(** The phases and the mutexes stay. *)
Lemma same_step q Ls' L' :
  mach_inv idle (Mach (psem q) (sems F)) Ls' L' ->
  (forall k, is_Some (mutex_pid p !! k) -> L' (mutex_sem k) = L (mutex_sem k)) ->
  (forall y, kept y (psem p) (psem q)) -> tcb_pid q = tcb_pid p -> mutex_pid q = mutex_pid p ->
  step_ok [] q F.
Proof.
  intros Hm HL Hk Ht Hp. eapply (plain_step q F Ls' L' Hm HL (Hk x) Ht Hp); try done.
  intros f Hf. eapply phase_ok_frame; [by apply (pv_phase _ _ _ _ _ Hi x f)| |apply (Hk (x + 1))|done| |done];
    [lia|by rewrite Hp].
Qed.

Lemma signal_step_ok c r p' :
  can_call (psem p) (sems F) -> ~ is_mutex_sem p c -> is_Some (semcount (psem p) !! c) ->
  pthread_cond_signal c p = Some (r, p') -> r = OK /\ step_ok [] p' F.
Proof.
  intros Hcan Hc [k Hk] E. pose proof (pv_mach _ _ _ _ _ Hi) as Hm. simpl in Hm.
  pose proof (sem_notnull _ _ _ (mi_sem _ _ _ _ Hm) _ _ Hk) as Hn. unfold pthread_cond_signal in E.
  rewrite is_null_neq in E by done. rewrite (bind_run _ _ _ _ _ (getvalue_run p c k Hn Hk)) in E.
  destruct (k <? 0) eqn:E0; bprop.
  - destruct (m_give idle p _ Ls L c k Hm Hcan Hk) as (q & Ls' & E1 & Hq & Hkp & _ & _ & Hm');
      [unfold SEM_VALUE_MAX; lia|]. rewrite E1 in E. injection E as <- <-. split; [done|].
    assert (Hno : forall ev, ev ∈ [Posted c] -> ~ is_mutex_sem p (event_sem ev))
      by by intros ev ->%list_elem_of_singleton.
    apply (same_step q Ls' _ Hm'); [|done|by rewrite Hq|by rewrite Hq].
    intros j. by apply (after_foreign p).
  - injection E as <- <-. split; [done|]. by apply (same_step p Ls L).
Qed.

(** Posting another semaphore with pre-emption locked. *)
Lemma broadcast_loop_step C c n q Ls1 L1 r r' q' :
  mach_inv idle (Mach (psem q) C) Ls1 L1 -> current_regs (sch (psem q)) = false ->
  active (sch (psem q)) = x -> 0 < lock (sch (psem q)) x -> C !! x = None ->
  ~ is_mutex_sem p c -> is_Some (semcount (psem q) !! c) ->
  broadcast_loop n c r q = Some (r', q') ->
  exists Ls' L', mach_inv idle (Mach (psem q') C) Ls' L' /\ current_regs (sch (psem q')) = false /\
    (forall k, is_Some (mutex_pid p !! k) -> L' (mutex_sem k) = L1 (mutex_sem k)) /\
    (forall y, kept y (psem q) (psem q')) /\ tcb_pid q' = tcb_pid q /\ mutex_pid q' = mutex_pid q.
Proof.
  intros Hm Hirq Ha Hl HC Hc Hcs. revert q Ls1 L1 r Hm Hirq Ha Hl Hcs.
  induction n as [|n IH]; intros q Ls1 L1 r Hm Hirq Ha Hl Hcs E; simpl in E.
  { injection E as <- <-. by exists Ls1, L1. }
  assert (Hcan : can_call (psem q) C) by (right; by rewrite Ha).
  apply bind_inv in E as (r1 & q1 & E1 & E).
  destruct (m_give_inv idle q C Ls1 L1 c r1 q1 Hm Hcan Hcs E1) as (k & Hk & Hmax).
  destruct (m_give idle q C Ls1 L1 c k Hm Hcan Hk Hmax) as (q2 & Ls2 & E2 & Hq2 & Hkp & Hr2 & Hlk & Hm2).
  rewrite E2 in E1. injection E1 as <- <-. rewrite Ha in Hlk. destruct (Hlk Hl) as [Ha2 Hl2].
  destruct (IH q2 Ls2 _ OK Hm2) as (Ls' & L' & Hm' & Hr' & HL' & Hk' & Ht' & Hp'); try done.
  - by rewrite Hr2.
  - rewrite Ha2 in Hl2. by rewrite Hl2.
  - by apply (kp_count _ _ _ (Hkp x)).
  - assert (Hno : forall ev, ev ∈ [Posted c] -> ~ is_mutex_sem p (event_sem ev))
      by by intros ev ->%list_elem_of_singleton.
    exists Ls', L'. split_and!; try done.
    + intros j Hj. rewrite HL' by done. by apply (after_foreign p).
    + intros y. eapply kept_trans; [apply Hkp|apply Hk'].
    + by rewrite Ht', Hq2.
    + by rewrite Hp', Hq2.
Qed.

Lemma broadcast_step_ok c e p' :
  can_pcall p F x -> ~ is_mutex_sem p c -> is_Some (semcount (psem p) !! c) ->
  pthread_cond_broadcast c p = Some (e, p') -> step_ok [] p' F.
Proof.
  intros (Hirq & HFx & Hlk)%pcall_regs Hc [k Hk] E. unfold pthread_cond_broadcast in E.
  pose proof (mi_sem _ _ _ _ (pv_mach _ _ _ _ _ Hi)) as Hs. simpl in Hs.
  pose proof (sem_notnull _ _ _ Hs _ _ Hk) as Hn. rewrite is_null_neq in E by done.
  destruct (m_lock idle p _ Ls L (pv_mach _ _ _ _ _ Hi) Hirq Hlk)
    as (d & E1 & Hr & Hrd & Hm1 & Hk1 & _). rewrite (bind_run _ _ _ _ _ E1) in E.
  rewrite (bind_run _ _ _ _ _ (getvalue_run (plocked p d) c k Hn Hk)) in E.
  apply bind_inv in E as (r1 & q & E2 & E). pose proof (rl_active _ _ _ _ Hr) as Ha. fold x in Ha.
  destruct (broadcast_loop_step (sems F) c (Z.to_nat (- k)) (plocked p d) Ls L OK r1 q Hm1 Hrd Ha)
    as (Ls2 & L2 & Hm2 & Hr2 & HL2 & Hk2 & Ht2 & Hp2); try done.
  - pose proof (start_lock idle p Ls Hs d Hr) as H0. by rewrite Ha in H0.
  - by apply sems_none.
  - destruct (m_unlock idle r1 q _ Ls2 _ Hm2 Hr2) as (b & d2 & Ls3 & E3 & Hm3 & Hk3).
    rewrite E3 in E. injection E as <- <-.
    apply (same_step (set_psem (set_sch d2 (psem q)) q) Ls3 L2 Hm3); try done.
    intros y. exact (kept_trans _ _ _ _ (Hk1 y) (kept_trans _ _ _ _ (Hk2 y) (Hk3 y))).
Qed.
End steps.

---

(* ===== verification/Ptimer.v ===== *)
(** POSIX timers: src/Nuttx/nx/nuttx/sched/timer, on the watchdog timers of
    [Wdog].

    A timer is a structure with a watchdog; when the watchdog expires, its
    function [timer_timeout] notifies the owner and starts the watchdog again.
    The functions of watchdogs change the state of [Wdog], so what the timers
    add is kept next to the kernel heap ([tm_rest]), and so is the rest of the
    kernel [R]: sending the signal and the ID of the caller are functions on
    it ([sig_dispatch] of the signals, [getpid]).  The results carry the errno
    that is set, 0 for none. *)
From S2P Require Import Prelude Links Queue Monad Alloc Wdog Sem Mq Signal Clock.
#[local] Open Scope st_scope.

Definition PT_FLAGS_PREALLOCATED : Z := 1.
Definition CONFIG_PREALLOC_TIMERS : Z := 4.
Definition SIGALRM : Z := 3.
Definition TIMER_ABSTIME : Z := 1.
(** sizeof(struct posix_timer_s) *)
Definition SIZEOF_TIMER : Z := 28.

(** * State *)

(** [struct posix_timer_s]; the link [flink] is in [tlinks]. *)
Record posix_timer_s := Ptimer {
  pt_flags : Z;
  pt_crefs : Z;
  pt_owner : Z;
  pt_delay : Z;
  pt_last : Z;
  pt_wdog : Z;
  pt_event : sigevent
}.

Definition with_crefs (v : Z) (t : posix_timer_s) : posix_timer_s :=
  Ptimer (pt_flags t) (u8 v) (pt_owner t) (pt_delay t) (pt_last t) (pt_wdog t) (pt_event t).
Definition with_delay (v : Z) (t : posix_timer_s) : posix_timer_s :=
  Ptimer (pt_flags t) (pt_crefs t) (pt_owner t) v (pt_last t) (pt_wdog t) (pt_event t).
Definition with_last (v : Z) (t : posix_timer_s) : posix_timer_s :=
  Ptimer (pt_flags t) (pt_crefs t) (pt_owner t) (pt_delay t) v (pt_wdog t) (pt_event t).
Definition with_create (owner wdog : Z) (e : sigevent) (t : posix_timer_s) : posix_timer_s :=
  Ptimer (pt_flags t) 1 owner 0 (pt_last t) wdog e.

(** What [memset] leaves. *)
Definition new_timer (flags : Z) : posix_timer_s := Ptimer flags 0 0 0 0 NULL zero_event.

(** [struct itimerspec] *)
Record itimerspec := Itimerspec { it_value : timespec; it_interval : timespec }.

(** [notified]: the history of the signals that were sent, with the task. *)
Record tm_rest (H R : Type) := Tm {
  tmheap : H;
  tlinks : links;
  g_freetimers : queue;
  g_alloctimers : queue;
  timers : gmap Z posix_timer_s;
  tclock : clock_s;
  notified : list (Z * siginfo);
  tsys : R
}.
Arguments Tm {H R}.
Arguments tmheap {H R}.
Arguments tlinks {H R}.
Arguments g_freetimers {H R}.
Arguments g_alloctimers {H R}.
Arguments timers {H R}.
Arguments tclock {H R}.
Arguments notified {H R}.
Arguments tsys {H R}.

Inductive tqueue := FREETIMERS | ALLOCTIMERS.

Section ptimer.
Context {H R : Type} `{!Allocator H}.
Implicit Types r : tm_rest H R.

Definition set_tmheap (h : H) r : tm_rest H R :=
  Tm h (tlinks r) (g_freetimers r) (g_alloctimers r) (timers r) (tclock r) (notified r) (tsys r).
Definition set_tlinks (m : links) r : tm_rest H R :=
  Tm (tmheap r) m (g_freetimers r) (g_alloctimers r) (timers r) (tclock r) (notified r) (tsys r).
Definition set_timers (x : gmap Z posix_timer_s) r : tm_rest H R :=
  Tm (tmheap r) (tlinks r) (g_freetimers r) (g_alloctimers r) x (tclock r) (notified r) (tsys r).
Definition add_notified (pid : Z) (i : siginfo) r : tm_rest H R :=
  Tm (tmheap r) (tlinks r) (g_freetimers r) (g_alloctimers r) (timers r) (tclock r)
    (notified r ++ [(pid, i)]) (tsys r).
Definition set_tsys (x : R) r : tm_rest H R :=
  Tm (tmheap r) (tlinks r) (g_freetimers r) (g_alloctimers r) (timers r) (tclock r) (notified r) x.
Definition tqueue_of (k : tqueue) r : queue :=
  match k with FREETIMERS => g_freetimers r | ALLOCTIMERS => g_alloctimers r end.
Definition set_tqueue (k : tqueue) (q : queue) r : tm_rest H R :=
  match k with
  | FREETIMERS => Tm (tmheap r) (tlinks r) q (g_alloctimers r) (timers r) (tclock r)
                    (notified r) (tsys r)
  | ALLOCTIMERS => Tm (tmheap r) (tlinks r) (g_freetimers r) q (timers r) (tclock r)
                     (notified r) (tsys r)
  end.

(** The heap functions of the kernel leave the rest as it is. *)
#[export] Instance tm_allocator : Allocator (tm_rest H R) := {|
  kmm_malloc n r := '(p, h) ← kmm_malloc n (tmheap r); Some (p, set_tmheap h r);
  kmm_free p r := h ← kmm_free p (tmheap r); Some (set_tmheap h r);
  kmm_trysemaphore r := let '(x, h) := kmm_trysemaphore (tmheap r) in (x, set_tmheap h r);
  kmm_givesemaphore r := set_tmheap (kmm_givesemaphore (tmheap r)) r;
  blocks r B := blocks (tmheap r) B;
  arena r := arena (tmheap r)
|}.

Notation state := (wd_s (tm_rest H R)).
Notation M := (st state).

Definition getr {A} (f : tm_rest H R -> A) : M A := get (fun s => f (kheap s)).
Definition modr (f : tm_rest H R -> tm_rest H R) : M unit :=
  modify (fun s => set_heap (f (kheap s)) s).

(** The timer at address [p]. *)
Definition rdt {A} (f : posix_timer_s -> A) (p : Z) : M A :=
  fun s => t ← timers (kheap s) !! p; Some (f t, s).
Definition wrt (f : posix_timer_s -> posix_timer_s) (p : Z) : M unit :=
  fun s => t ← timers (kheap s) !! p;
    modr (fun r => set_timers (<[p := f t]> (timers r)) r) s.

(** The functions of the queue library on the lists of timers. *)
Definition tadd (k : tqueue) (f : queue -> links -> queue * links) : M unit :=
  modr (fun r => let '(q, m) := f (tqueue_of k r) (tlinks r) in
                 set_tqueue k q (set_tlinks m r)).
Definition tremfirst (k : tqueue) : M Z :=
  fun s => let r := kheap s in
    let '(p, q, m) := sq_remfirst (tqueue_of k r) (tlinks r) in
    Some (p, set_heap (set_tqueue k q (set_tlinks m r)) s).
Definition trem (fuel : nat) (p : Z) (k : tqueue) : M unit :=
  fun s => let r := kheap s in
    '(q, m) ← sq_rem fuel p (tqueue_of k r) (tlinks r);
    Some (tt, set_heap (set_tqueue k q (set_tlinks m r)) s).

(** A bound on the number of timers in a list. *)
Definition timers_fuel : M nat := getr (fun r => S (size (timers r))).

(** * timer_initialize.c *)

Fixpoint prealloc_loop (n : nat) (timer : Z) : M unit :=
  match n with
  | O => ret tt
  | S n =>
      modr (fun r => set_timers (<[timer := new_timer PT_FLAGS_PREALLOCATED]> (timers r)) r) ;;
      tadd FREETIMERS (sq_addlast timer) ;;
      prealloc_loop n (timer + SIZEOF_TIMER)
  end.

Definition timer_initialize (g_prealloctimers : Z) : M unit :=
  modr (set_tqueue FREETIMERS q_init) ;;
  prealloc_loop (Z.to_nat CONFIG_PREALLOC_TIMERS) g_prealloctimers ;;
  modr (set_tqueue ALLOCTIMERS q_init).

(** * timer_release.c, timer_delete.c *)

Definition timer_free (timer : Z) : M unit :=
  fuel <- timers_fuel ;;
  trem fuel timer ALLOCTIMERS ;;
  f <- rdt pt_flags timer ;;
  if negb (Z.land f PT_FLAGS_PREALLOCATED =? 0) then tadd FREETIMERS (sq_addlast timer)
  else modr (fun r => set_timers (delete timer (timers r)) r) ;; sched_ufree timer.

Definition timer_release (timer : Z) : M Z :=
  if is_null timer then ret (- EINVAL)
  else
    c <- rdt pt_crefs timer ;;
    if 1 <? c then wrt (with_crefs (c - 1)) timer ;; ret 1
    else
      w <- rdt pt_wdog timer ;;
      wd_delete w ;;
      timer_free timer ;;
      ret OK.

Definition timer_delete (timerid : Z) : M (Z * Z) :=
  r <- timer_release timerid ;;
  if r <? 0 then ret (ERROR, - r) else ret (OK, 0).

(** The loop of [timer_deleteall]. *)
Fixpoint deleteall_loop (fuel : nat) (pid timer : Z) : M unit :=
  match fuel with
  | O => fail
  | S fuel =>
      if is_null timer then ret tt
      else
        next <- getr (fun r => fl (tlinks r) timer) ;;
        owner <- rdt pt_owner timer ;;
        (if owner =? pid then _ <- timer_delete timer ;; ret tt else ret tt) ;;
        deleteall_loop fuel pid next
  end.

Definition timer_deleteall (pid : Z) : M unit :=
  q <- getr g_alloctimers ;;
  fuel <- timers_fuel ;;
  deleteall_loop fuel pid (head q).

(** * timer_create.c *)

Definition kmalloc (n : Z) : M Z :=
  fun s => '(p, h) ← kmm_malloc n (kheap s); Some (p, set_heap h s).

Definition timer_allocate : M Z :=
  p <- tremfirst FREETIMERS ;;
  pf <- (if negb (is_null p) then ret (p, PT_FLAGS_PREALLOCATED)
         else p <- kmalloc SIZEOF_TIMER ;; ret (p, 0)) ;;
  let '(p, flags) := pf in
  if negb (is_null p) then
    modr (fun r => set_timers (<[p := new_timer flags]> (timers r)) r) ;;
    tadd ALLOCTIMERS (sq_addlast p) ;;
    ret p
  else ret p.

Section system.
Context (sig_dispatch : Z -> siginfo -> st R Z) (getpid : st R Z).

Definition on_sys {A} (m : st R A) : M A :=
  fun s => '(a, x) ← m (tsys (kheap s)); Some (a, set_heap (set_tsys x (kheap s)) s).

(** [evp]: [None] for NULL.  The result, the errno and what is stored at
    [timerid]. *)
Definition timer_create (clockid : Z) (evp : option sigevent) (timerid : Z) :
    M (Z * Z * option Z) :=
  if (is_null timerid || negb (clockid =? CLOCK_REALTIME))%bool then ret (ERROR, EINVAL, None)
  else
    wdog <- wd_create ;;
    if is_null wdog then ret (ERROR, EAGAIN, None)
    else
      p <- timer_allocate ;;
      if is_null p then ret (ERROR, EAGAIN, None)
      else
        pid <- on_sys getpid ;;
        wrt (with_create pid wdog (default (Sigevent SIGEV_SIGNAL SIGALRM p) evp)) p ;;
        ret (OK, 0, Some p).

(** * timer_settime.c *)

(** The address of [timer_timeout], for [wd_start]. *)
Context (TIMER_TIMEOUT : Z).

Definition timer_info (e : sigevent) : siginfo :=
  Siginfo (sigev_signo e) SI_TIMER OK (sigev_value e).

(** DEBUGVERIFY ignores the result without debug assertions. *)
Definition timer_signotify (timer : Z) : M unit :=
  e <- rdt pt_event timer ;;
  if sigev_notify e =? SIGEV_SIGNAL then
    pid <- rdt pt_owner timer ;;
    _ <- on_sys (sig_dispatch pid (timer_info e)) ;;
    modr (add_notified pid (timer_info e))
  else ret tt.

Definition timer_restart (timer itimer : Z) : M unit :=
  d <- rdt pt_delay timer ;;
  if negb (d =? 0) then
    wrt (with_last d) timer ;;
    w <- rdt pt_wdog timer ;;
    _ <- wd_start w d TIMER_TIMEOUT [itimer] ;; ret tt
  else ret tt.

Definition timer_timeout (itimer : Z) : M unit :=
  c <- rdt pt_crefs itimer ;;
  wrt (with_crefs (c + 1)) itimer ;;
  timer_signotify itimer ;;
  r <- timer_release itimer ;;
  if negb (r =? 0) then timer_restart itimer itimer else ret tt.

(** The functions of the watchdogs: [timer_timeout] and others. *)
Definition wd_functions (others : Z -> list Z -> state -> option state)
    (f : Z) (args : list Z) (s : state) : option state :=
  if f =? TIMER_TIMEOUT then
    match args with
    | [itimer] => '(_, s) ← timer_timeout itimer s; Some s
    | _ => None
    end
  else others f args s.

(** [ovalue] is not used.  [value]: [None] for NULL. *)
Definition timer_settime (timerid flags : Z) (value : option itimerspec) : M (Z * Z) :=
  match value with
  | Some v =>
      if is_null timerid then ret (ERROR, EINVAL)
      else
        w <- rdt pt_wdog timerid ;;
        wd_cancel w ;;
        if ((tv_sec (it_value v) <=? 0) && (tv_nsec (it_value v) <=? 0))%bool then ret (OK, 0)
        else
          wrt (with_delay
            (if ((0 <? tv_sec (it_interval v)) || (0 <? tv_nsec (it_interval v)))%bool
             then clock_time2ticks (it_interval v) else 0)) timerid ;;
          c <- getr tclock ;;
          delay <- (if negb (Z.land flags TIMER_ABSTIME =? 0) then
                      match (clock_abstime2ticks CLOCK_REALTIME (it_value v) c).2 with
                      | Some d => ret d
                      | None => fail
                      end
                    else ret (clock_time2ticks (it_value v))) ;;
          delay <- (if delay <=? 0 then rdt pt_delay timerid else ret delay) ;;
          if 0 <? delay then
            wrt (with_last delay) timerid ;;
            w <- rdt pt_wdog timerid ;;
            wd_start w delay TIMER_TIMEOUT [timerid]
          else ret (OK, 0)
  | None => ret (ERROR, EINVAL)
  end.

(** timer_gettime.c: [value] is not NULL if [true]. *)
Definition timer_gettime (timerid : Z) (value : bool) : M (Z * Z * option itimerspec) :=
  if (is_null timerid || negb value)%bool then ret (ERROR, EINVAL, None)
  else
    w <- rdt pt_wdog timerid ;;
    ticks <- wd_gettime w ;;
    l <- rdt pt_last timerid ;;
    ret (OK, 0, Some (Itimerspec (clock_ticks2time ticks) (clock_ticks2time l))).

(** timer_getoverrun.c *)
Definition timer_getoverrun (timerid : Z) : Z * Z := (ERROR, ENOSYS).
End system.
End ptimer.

» **TASK DIRECTIONS**
Lines containing "Posted" in the records above: how many are there? Give only the number.

» **THE ANSWER**
2